Police are searching for a shooter after a 50-year-old woman working as a roving security guard was found dead in a truck at a Southside McDonald's.

Sgt. Shawn Coarsey said police responded to the McDoanld's on Bonneval Road off J. Turner Butler Boulevard about 5:40 a.m. after someone reported a woman, identified as Brenda Williamson, appeared to have been shot in the chest while sitting in a security truck. She was not armed.

"When they arrived, they found a white female," he said. "It looks like she suffered from one gunshot wound. She was pronounced deceased at the scene. JSO homicide responded and we are actively conducting the investigation."

Suspicious deathMcDonald's murder pickup truck Police said Williamson was an unarmed roving security guard that was working Wednesday night for Universal Protection Service, just down Philips Highway near where the shooting happened. She was scheduled to get off at 6 a.m. Thursday.

A manager at the company only felt comfortable saying the victim's co-workers are "very, very saddened" and that she was a "good officer."

"She moved around but the McDonald's was not one of her spots," Coarsey said. "The drive-through was open only. They didn't hear anything there."

Police suspect foul play in the woman's death, but they do not have any information on a possible suspect or suspects.

Police have not found any witnesses that saw what happened yet, but say some people passing through McDonald's told them they saw the woman but thought she was sleeping in her truck.

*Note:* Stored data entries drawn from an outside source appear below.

(** The shards, and beside them a file with these contents. *)
Definition with_file (p : string) (i : nat) (s : string) fs : Prop :=
  Forall (solid fs) files ∧ fresh_ino i files ∧ holds_file p i s fs.
Lemma with_file_created fs p : f_ns fs !! p = None → Forall (solid fs) files → with_file p (f_next fs) "" (new_file p fs).
Proof.
  intros Hp Hs. destruct (solid_new_file files fs p Hp Hs) as [H1 H2]. split_and!; [done..|]. apply holds_created.
Qed.
Lemma with_file_append p i s t fs : with_file p i s fs → with_file p i (s +:+ t) (append_data i t fs).
Proof. intros (H1 & H2 & H3). split_and!; [by apply solid_append|done|by apply holds_appended]. Qed.
Lemma write_buffered_st p i data :
  triple (st (with_file p i "") prepared) (write_buffered fault i data)
    (λ _, st (with_file p i (if bufio_size <? slen data then data else "")) prepared) none.
Proof.
  unfold write_buffered. destruct (bufio_size <? slen data); [|by apply triple_ret].
  apply Write_st. intros fs H. by apply (with_file_append _ _ "").
Qed.
Lemma flush_buffered_st p i data :
  triple (st (with_file p i (if bufio_size <? slen data then data else "")) prepared) (flush_buffered fault i data)
    (λ _, st (with_file p i data) prepared) none.
Proof.
  unfold flush_buffered. destruct (bufio_size <? slen data); [by apply triple_ret|]. simpl.
  destruct (String.eqb_spec data "") as [->|]; [by apply triple_ret|].
  apply Write_st. intros fs H. by apply (with_file_append _ _ "").
Qed.
(** [stage_file]: the data is in a synced temporary file. *)
Lemma stage_file_st kind path data :
  triple (st (λ fs, Forall (solid fs) files) prepared) (stage_file fault pick outputDir true kind path data)
    (λ temp, st (λ fs, (∃ k, temp = temp_path outputDir path k) ∧ ∃ i, with_file temp i data fs ∧ f_safe fs !! i = Some data)
               prepared) none.
Proof.
  unfold stage_file. eapply then_st.
  { apply triple_pre with (λ w, if_prepared (λ fs, Forall (solid fs) files) w ∧ prepared (w_own w)).
    - intros w [H1 H2]. split; [|done]. split; [done|by left].
    - intros w [Hw _]. pose proof (prepare_st fault outputDir _ w Hw) as H. exact H. }
  intros _. destruct (negb _); [by apply triple_fail|].
  eapply triple_bind with (Q' := λ _, st (λ fs, Forall (solid fs) files) prepared).
  { intros w Hw. unfold attempt, os_Stat, look, call. destruct (fault (w_calls w)); [exact Hw|]. simpl.
    by destruct (f_ns (w_fs w) !! path) as [[j|]|]. }
  intros [b|e]; [by apply triple_fail|]. destruct (negb (IsNotExist e)); [by apply triple_fail|].
  eapply triple_bind; [apply triple_wrap, after_before, CreateTemp_st|]. cbv beta. intros [i temp]. cbn [fst snd].
  apply triple_know with (∃ k, temp = temp_path outputDir path k).
  { intros w [(fs1 & k & _ & _ & _ & _ & Ht) _]. by exists k. }
  intros Ht. eapply then_st with (K := with_file temp i "") (X := prepared).
  { apply triple_set_own. intros w [(fs1 & k & Hs & Hp & -> & Hfs & _) HX]. split; [|done]. cbn [w_fs]. rewrite Hfs.
    by apply with_file_created. }
  intros _. eapply then_st; [apply or_close_ok, triple_wrap, after_before, write_buffered_st|intros _].
  eapply then_st; [apply or_close_ok, triple_wrap, after_before, flush_buffered_st|intros _]. cbn [io_when].
  eapply then_st with (K := λ fs, with_file temp i data fs ∧ f_safe fs !! i = Some data).
  { apply or_close_ok, triple_wrap, after_before, SyncData_st. intros fs (H1 & H2 & H3).
    destruct (holds_sync_data _ _ _ _ H3). split; [|done]. split_and!; [by apply solid_sync_data|done..]. }
  intros _. eapply then_st; [apply or_close_ok, triple_wrap, before_st|intros _].
  eapply then_st; [apply triple_wrap, Close_st|intros _]. apply triple_ret. intros w [H HX]. split; [|done]. split; [done|by exists i].
Qed.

"We're interviewing witnesses, hospital witnesses, looking for video surveillance," Coarsey said. "Right now we don't have a motive, we don't know. It could be robbery, but we don't know at this point."

Police said it didn't appear that Williamson went through the drive-through, and they're trying to figure out why she was there.

Her body was taken to the Medical Examiner's Office for an autopsy.

The McDonald's reopened after police closed the scene for several hours during the investigation.

Ed Orlando, the vice president of North Florida Training and Security Associates, said his company has trained nearly 20,000 people to become licensed security guards, some armed and some not.

"In most cases, it's foreseeable by the individual that something's going to happen, and if they take the wrong action, they can end up dying," Orlando said, adding that he doesn't know what happened specifically in this case. "The main issue is to be ready."